WHAT YOU SHOULD DO: Copy every line from the data below in which the string "that" can be found.

WORKING DATA:

(** The ratio is below one, and the scale lies between [2 ^ -26] and
    [2]. *)
Lemma scale_range (A B R SS S : Q) :
  (1 <= A)%Q -> (A <= B - 1)%Q -> (B <= 1125899906842624 # 1)%Q ->
  (0 < S)%Q -> (SS == S * S)%Q -> (0 < R)%Q ->
  (A * ((1 - bpow (-56)) * (1 - roundoff)) <= R * B)%Q ->
  (R * B <= A * ((1 + bpow (-56)) * (1 + roundoff)))%Q ->
  (R * ((1 - bpow (-52)) * (1 - bpow (-52))) <= SS)%Q ->
  (SS <= R * ((1 + bpow (-52)) * (1 + bpow (-52))))%Q ->
  (R < 1)%Q /\ (bpow (-26) <= S)%Q /\ (S < bpow 1)%Q.
Proof.
  intros HA HAB HB HS HSS HR Hlo Hhi Hpl Hph.
  change roundoff with (1 # 9007199254740992)%Q in *.
  change (bpow (-56)) with (1 # 72057594037927936)%Q in *.
  change (bpow (-52)) with (1 # 4503599627370496)%Q in *.
  change (bpow (-26)) with (1 # 67108864)%Q.
  change (bpow 1) with 2%Q.
  set (c1 := ((1 + (1 # 72057594037927936)) * (1 + (1 # 9007199254740992)))%Q) in *.
  set (c0 := ((1 - (1 # 72057594037927936)) * (1 - (1 # 9007199254740992)))%Q) in *.
  set (h := ((1 + (1 # 4503599627370496)) * (1 + (1 # 4503599627370496)))%Q) in *.
  set (l := ((1 - (1 # 4503599627370496)) * (1 - (1 # 4503599627370496)))%Q) in *.
  assert (Hc1 : (c1 <= 1 + (1 # 2251799813685248))%Q) by (vm_compute; discriminate).
  assert (Hc1' : (1 <= c1)%Q) by (vm_compute; discriminate).
  assert (Hc0 : (3 # 4 <= c0)%Q) by (vm_compute; discriminate).
  assert (Hh : (h <= 2)%Q) by (vm_compute; discriminate).
  assert (Hh0 : (0 < h)%Q) by reflexivity.
  assert (Hl : (3 # 4 <= l)%Q) by (vm_compute; discriminate).
  assert (HB0 : (0 < B)%Q) by lra.
  assert (HR1 : (R < 1)%Q).
  { apply (Qmult_lt_r R 1 B HB0).
    apply Qle_lt_trans with (A * c1)%Q; [exact Hhi|].
    apply Qle_lt_trans with ((B - 1) * c1)%Q.
    { apply Qmult_le_compat_r; lra. }
    assert (Hx : (B * (c1 - 1) <= (1125899906842624 # 1) * (c1 - 1))%Q)
      by (apply Qmult_le_compat_r; lra).
    assert (Hy : ((1125899906842624 # 1) * (c1 - 1)
                  <= (1125899906842624 # 1) * (1 # 2251799813685248))%Q)
      by (apply Qmult_le_l; [reflexivity | lra]).
    assert (Hz : ((1125899906842624 # 1) * (1 # 2251799813685248) == 1 # 2)%Q)
      by reflexivity.
    lra. }
  split; [exact HR1|]. split.
  - destruct (Qlt_le_dec S (1 # 67108864)) as [Hlt|]; [exfalso|assumption].
    assert (H1 : (S * S < (1 # 67108864) * (1 # 67108864))%Q)
      by (apply Qmult_lt_compat_nonneg; split; lra).
    assert (H2 : (SS * B <= SS * (1125899906842624 # 1))%Q)
      by (apply Qmult_le_l; [rewrite HSS; apply Qmult_lt_0_compat; assumption | exact HB]).
    assert (H3 : (SS * (1125899906842624 # 1)
                  < (1 # 67108864) * (1 # 67108864) * (1125899906842624 # 1))%Q)
      by (apply Qmult_lt_compat_r; [reflexivity | rewrite HSS; exact H1]).
    assert (H4 : ((1 # 67108864) * (1 # 67108864) * (1125899906842624 # 1) == 1 # 4)%Q)
      by reflexivity.
    assert (H5 : ((R * l) * B <= SS * B)%Q)
      by (apply Qmult_le_compat_r; lra).
    assert (H6 : ((R * l) * B == (R * B) * l)%Q) by ring.
    assert (H7 : ((A * c0) * l <= (R * B) * l)%Q)
      by (apply Qmult_le_compat_r; lra).
    assert (H8 : ((3 # 4) * (3 # 4) <= (A * c0) * l)%Q).
    { apply Qmult_le_compat_nonneg; split; try lra.
      apply Qle_trans with (1 * c0)%Q; [lra|].
      apply Qmult_le_compat_r; lra. }
    assert (H9 : ((3 # 4) * (3 # 4) == 9 # 16)%Q) by reflexivity.
    lra.
  - destruct (Qlt_le_dec S 2) as [|Hge]; [assumption|exfalso].
    assert (H1 : (2 * 2 <= S * S)%Q)
      by (apply Qmult_le_compat_nonneg; split; lra).
    assert (H2 : (R * h <= 1 * h)%Q) by (apply Qmult_le_compat_r; lra).
    lra.
Qed.

End FloatFacts.

(** ** The text of a node *)

Module Bs4Facts.
Import Bs4 StrFacts.

(** Induction on a node with the hypothesis on every child. *)
Lemma node_induction (P : node -> Prop) :
  (forall s, P (NavigableString s)) ->
  (forall s, P (OtherString s)) ->
  (forall name attrs children, Forall P children -> P (Tag name attrs children)) ->
  forall n, P n.
Proof.
  intros Hs Ho Ht. fix IH 1. intros [s|s|name attrs children].
  - apply Hs.
  - apply Ho.
  - apply Ht.
    refine ((fix go (cs : list node) : Forall P cs :=
               match cs with
               | [] => @List.Forall_nil _ P
               | c :: r => @List.Forall_cons _ P c r (IH c) (go r)
               end) children).
Qed.

(** Every collected string is non-empty and trimmed. *)
Lemma all_strings_pieces (n : node) :
  Forall (fun t => t <> [] /\ trimmed t) (all_strings n).
Proof.
  induction n as [s|s|name attrs children IH] using node_induction; simpl.
  - destruct (strip s) as [|c r] eqn:E; constructor; [|constructor].
    split; [discriminate|]. rewrite <- E. apply strip_trimmed.
  - constructor.
  - apply List.Forall_flat_map. exact IH.
Qed.

Lemma get_text_trimmed (sep : str) (n : node) : trimmed (get_text sep n).
Proof. apply join_trimmed, all_strings_pieces. Qed.

(** The text of a node is unchanged by trimming. *)
Lemma strip_get_text (sep : str) (n : node) :
  strip (get_text sep n) = get_text sep n.
Proof. apply trimmed_strip, get_text_trimmed. Qed.

End Bs4Facts.

(** ** The layout block parser *)

Module ParserFacts.
Import Json Value Bs4 Float Chandra PyFacts StrFacts Bs4Facts.

Lemma map_result_Forall2 {A B} (f : A -> result B) (l : list A) (bs : list B) :
  map_result f l = Ok bs -> Forall2 (fun a b => f a = Ok b) l bs.
Proof.
  revert bs. induction l as [|a l IH]; simpl; intros bs H.
  - injection H as <-. constructor.
  - bind_inv H. injection H as <-. constructor; auto.
Qed.

(** The loop is a traversal that keeps the blocks produced. *)
Lemma layout_blocks_traverse ws hs W H (divs : list node) (acc : list Block.t) :
  layout_blocks ws hs W H divs acc =
  obs ← map_result (layout_block ws hs W H) divs; Ok (acc ++ omap id obs).
Proof.
  revert acc. induction divs as [|d divs IH]; intros acc; simpl.
  - now rewrite app_nil_r.
  - destruct (layout_block ws hs W H d) as [[b|]|e]; simpl; [| |reflexivity].
    + rewrite IH. destruct (map_result _ divs); simpl; [|reflexivity].
      now rewrite <- app_assoc.
    + rewrite IH. now destruct (map_result _ divs).
Qed.

(** The blocks of a traversal, paired in order with the [div]s that
    produced them. *)
Lemma omap_kept {A B} (R : A -> option B -> Prop) (l : list A) (obs : list (option B)) :
  Forall2 R l obs ->
  exists kept, sublist kept l /\ Forall2 (fun a b => R a (Some b)) kept (omap id obs).
Proof.
  induction 1 as [|a ob l obs Hab _ (kept & Hsub & Hk)]; simpl.
  - exists []. split; constructor.
  - destruct ob as [b|]; simpl.
    + exists (a :: kept). split; [now constructor | now constructor].
    + exists kept. split; [now constructor | exact Hk].
Qed.

(** What a returned parse consists of: the scale factors, and the
    emitted blocks paired in document order with the top-level [div]s
    they come from. *)
Lemma parse_layout_blocks_ok bs4 doc W H blocks :
  parse_layout_blocks bs4 doc W H = Ok blocks ->
  exists ws hs kept,
    bs4 = true /\
    int_truediv W BBOX_SCALE = Ok ws /\
    int_truediv H BBOX_SCALE = Ok hs /\
    sublist kept (find_all (py "div") (tree doc)) /\
    Forall2 (fun div b => layout_block ws hs W H div = Ok (Some b)) kept blocks.
Proof.
  unfold parse_layout_blocks. destruct bs4; simpl; [|discriminate].
  intros E. bind_inv E. rename v into ws, v0 into hs.
  rewrite layout_blocks_traverse in E. bind_inv E. injection E as <-.
  apply map_result_Forall2 in E2.
  destruct (omap_kept _ _ _ E2) as (kept & Hsub & Hk).
  exists ws, hs, kept. simpl. auto.
Qed.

RESPONSE TO THE TASK:
(** The loop is a traversal that keeps the blocks produced. *)
(** The blocks of a traversal, paired in order with the [div]s that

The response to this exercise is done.